• Activity:
Among the lines below, keep only those from the one containing "is an [int]. *)" through the one containing "[workGroupComplete]. *)", and reproduce them exactly.

[Collected data]

Definition executed (instruction : Instruction) (n : nat) : list Event :=
  replicate n (InstructionExecuted instruction 1).

(** A work-item that runs four instructions and reaches a barrier, and the
    same work-item resuming for two more instructions. *)
Definition to_barrier : list Event :=
  [WorkItemBegin] ++ executed add 4 ++ [WorkItemBarrier].
Definition after_barrier : list Event :=
  [WorkItemClearBarrier] ++ executed add 2 ++ [WorkItemComplete].

(** Two such work-items in one work-group: one after the other, and both
    gathered at the barrier before either resumes. *)
Definition two_items_in_turn : list Event :=
  [KernelBegin "K"; WorkGroupBegin]
  ++ to_barrier ++ after_barrier ++ to_barrier ++ after_barrier
  ++ [WorkGroupComplete].
Definition two_items_at_barrier : list Event :=
  [KernelBegin "K"; WorkGroupBegin]
  ++ to_barrier ++ to_barrier ++ after_barrier ++ after_barrier
  ++ [WorkGroupComplete].

(** A kernel of one work-item that computes and returns without touching
    memory. *)
Definition no_memory_kernel : list Event :=
  [KernelBegin "K"; WorkGroupBegin; WorkItemBegin;
   InstructionExecuted add 1; InstructionExecuted ret 1;
   WorkItemComplete; WorkGroupComplete].

(** A kernel of one work-item that loads from global memory, waits at a
    barrier and returns. *)
Definition load_and_barrier_kernel : list Event :=
  [KernelBegin "K"; WorkGroupBegin; WorkItemBegin;
   InstructionExecuted load_global 1; MemoryLoad AddrSpaceGlobal 4096;
   WorkItemBarrier; WorkItemClearBarrier;
   InstructionExecuted ret 1;
   WorkItemComplete; WorkGroupComplete].

(** The conditional branch of line 42, [br %cmp, %a, %b] in the order
    of its operands, once as the terminator of block [%a] and once as the
    terminator of block [%b]. *)
Definition br_42 (parent : string) : Instruction :=
  mkInstruction Br 0 ""
    [mkOperand false "%cmp"; mkOperand true "%a"; mkOperand true "%b"]
    parent 42.

(** The worker state at the end of a work-group, before it is merged. *)
Definition worker_after (events : list Event) : option WorkerState :=
  '(s, _) ← run init (WorkGroupBegin :: events); Some (m_state s).

(** Two work-groups of one work-item each, both going through the branch of
    line 42: the first goes to [%a] and then to [%b], the second goes to
    [%b] fifteen times. *)
Definition group_taken_then_not : list Event :=
  [WorkItemBegin; InstructionExecuted (br_42 "%b") 1;
   InstructionExecuted (br_42 "%a") 1; InstructionExecuted (br_42 "%b") 1;
   WorkItemComplete].
Definition group_not_taken : list Event :=
  [WorkItemBegin; InstructionExecuted (br_42 "%b") 1]
  ++ replicate 15 (InstructionExecuted (br_42 "%b") 1)
  ++ [WorkItemComplete].

(** The aggregate with the given memory operations and nothing else. *)
Definition with_memoryOps (ops : list Z) : Aggregate :=
  mkAggregate ∅ ops ∅ [] ∅ [] [] ∅ ∅ 0 0 0 0 0.

(** The aggregate with the given branch sequences and nothing else. *)
Definition with_branchOps (branches : gmap Z (list bool)) : Aggregate :=
  mkAggregate ∅ [] branches [] ∅ [] [] ∅ ∅ 0 0 0 0 0.


(** One work-item whose control goes from block to block through that
    branch: after the first execution in [%b], thirty-two times to [%a] and
    back to [%b].  Every execution after the first records the outcome of
    the one before it. *)
Definition alternating_kernel : list Event :=
  [KernelBegin "K"; WorkGroupBegin; WorkItemBegin;
   InstructionExecuted (br_42 "%b") 1]
  ++ mjoin (replicate 32 [InstructionExecuted (br_42 "%a") 1;
                          InstructionExecuted (br_42 "%b") 1])
  ++ [WorkItemComplete; WorkGroupComplete].

End Scenario.

(** ** Aggregates within the range of the counters *)

Module Range.
Import AIWC Spec.

(** The number of executed instructions an aggregate holds. *)
Definition instructions (a : Aggregate) : Z :=
  sumZ (map snd (map_to_list (m_computeOps a))).

(** An aggregate as the callbacks build it while the counters do not wrap:
    every opcode it holds was counted at least once, every branch it holds
    has an outcome, and the instructions, the memory operations and the
    branch outcomes each number fewer than [2^32]. *)
Definition in_range (a : Aggregate) : Prop :=
  map_Forall (λ _ c, 0 < c) (m_computeOps a)
  ∧ instructions a < 2 ^ 32
  ∧ Z.of_nat (length (m_memoryOps a)) < 2 ^ 32
  ∧ map_Forall (λ _ bs, bs ≠ []) (m_branchOps a)
  ∧ outcomes (m_branchOps a) < 2 ^ 32.

(** The instruction widths while [simd_sum] and [simd_num], which are
    [long], do not overflow: no width is negative, every width was counted
    at least once, and the counts and the operands each number fewer than
    [2^63]. *)
Definition widths_in_range (a : Aggregate) : Prop :=
  map_Forall (λ width count, 0 ≤ width ∧ 0 < count) (m_instructionWidth a)
  ∧ sumZ (map (λ item, item.2) (map_to_list (m_instructionWidth a))) < 2 ^ 63
  ∧ sumZ (map (λ item, item.2 * item.1) (map_to_list (m_instructionWidth a)))
    < 2 ^ 63.

(** The total of a map of counts. *)
Definition total `{Countable K} (m : gmap K Z) : Z :=
  sumZ (map snd (map_to_list m)).

(** The opcode counts and the width counts of one container pair: every
    entry was counted at least once, both maps count the same number of
    instructions, and that number is at most [bound]. *)
Definition balanced (ops : gmap string Z) (widths : gmap Z Z) (bound : Z)
    : Prop :=
  map_Forall (λ _ c, 0 < c) ops
  ∧ map_Forall (λ _ c, 0 < c) widths
  ∧ total ops = total widths
  ∧ total ops ≤ bound.

(** The load and store labels of one container triple: every label was
    counted at least once, and the two maps count as many memory
    instructions as [gaps] holds gaps, at most [bound]. *)
Definition labelled (loads stores : gmap string Z) (gaps : list Z) (bound : Z)
    : Prop :=
  map_Forall (λ _ c, 0 < c) loads
  ∧ map_Forall (λ _ c, 0 < c) stores
  ∧ total loads + total stores = Z.of_nat (length gaps)
  ∧ Z.of_nat (length gaps) ≤ bound.

End Range.

(** ** Two work-items of one work-group and a barrier *)

Module Barrier.
Import AIWC Plugin Scenario.

(** A work-item that begins, executes [n] times the instruction and waits
    at a barrier; the work-item when it resumes, executes [k] times the
    instruction and completes. *)
Definition reaches_barrier (i : Instruction) (n : nat) : list Event :=
  [WorkItemBegin] ++ executed i n ++ [WorkItemBarrier].
Definition resumes (i : Instruction) (k : nat) : list Event :=
  [WorkItemClearBarrier] ++ executed i k ++ [WorkItemComplete].

(** A work-group of two such work-items on one worker: the second begins
    when the first has completed, or both wait at the barrier before either
    resumes. *)
Definition in_turn (i : Instruction) (n1 k1 n2 k2 : nat) : list Event :=
  [WorkGroupBegin] ++ reaches_barrier i n1 ++ resumes i k1
  ++ reaches_barrier i n2 ++ resumes i k2.
Definition gathered (i : Instruction) (n1 k1 n2 k2 : nat) : list Event :=
  [WorkGroupBegin] ++ reaches_barrier i n1 ++ reaches_barrier i n2
  ++ resumes i k1 ++ resumes i k2.

(** The work-item completes after [k] more instructions, its barrier
    having been cleared before. *)
Definition completes (i : Instruction) (k : nat) : list Event :=
  executed i k ++ [WorkItemComplete].

(** Both work-items are released from the barrier before either resumes:
    the two [workItemClearBarrier] come first, then the first work-item
    runs to completion, then the second. *)
Definition released_together (i : Instruction) (n1 k1 n2 k2 : nat)
    : list Event :=
  [WorkGroupBegin] ++ reaches_barrier i n1 ++ reaches_barrier i n2
  ++ [WorkItemClearBarrier; WorkItemClearBarrier]
  ++ completes i k1 ++ completes i k2.

(** The two work-items of [two_items_at_barrier], released together. *)
Definition two_items_released_together : list Event :=
  [KernelBegin "K"] ++ released_together add 4 2 4 2 ++ [WorkGroupComplete].

(** What the barrier callbacks and the instruction counters read and write
    of the worker state. *)
Definition counters (st : WorkerState)
    : bool * bool * list Z * list Z * Z * Z :=
  (allocated st, previous_instruction_is_branch st,
   instructionsPerWorkitem st, instructionsBetweenBarriers st,
   workitem_instruction_count st, instruction_count st).

End Barrier.

(** ** The names of the files written *)

Module Logfile.

(** ["aiwc_" + kernel + "_" + std::to_string(logfile_count) + ".csv"], the
    file of [kernelEnd], and the file of the destructor. *)
Definition logfile_name (kernel : string) (logfile_count : Z) : string :=
  "aiwc_" +:+ kernel +:+ "_" +:+ pretty logfile_count +:+ ".csv".
Definition transfers_logfile_name (logfile_count : Z) : string :=
  "aiwc_memory_transfers_" +:+ pretty logfile_count +:+ ".csv".

(** [while (std::ifstream(logfile_name)) { logfile_count++; ... }]: the
    count at which the loop stops, if it stops within [fuel] tests.
    [present] tells whether a file of that name can be opened; the counter
    is an [int]. *)
Fixpoint first_free (fuel : nat) (present : string → bool) (name : Z → string)
    (logfile_count : Z) : option Z :=
  match fuel with
  | O => None
  | S fuel' =>
      if present (name logfile_count)
      then first_free fuel' present name (s32 (logfile_count + 1))
      else Some logfile_count
  end.

End Logfile.

(** ** What one work-group adds to the aggregate *)

Module Contribution.
Import AIWC Plugin.

(** The callbacks of a worker between [workGroupBegin] and
    [workGroupComplete]. *)
Definition inside_group (e : Event) : bool :=
  match e with
  | KernelBegin _ | KernelEnd _ | WorkGroupBegin | WorkGroupComplete => false
  | _ => true
  end.

(** The addresses of the memory callbacks outside the private address
    space, in the order of the callbacks. *)
Definition recorded (e : Event) : list Z :=
  match e with
  | MemoryLoad addressSpace address | MemoryStore addressSpace address
  | MemoryAtomicLoad addressSpace address
  | MemoryAtomicStore addressSpace address =>
      if bool_decide (addressSpace ≠ AddrSpacePrivate) then [address] else []
  | _ => []
  end.

Definition is_item_begin (e : Event) : bool :=
  match e with WorkItemBegin => true | _ => false end.
Definition is_barrier (e : Event) : bool :=
  match e with WorkItemBarrier => true | _ => false end.

(** An executed load or store whose pointer is in the address space
    [space]. *)
Definition accesses (space : Z) (e : Event) : bool :=
  match e with
  | InstructionExecuted instruction _ =>
      match getOpcode instruction with
      | Load | Store => bool_decide (getPointerAddressSpace instruction = space)
      | _ => false
      end
  | _ => false
  end.

Definition number_of (p : Event → bool) (es : list Event) : Z :=
  Z.of_nat (length (filter (λ e, p e = true) es)).

End Contribution.

(** ** Loops *)

Module Loop.
Import AIWC Plugin Scenario.

(** One work-item that goes twenty times round a loop: the conditional
    branch of line 42 closes the body [%a] and jumps back to it.  The
    first of the twenty-one executions records nothing, each later one
    records that the branch before it was taken. *)
Definition loop_kernel : list Event :=
  [KernelBegin "K"; WorkGroupBegin; WorkItemBegin]
  ++ replicate 21 (InstructionExecuted (br_42 "%a") 1)
  ++ [WorkItemComplete; WorkGroupComplete].

(** A branch that went the same way every time it was recorded, and a
    kernel all of whose branches did. *)
Definition one_way (bs : list bool) : Prop :=
  Forall (λ b, b = hd false bs) bs.
Definition predictable (branches : gmap Z (list bool)) : Prop :=
  map_Forall (λ _ bs, one_way bs) branches.

End Loop.

(** * Verification *)
(** ** Machine integers *)

Lemma u32_small x : 0 ≤ x < 2 ^ 32 → u32 x = x.
Proof. intros ?. unfold u32. by apply Z.mod_small. Qed.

• Result of the exercise:
    is an [int]. *)
Fixpoint first_free (fuel : nat) (present : string → bool) (name : Z → string)
    (logfile_count : Z) : option Z :=
  match fuel with
  | O => None
  | S fuel' =>
      if present (name logfile_count)
      then first_free fuel' present name (s32 (logfile_count + 1))
      else Some logfile_count
  end.

End Logfile.

(** ** What one work-group adds to the aggregate *)

Module Contribution.
Import AIWC Plugin.

(** The callbacks of a worker between [workGroupBegin] and
    [workGroupComplete]. *)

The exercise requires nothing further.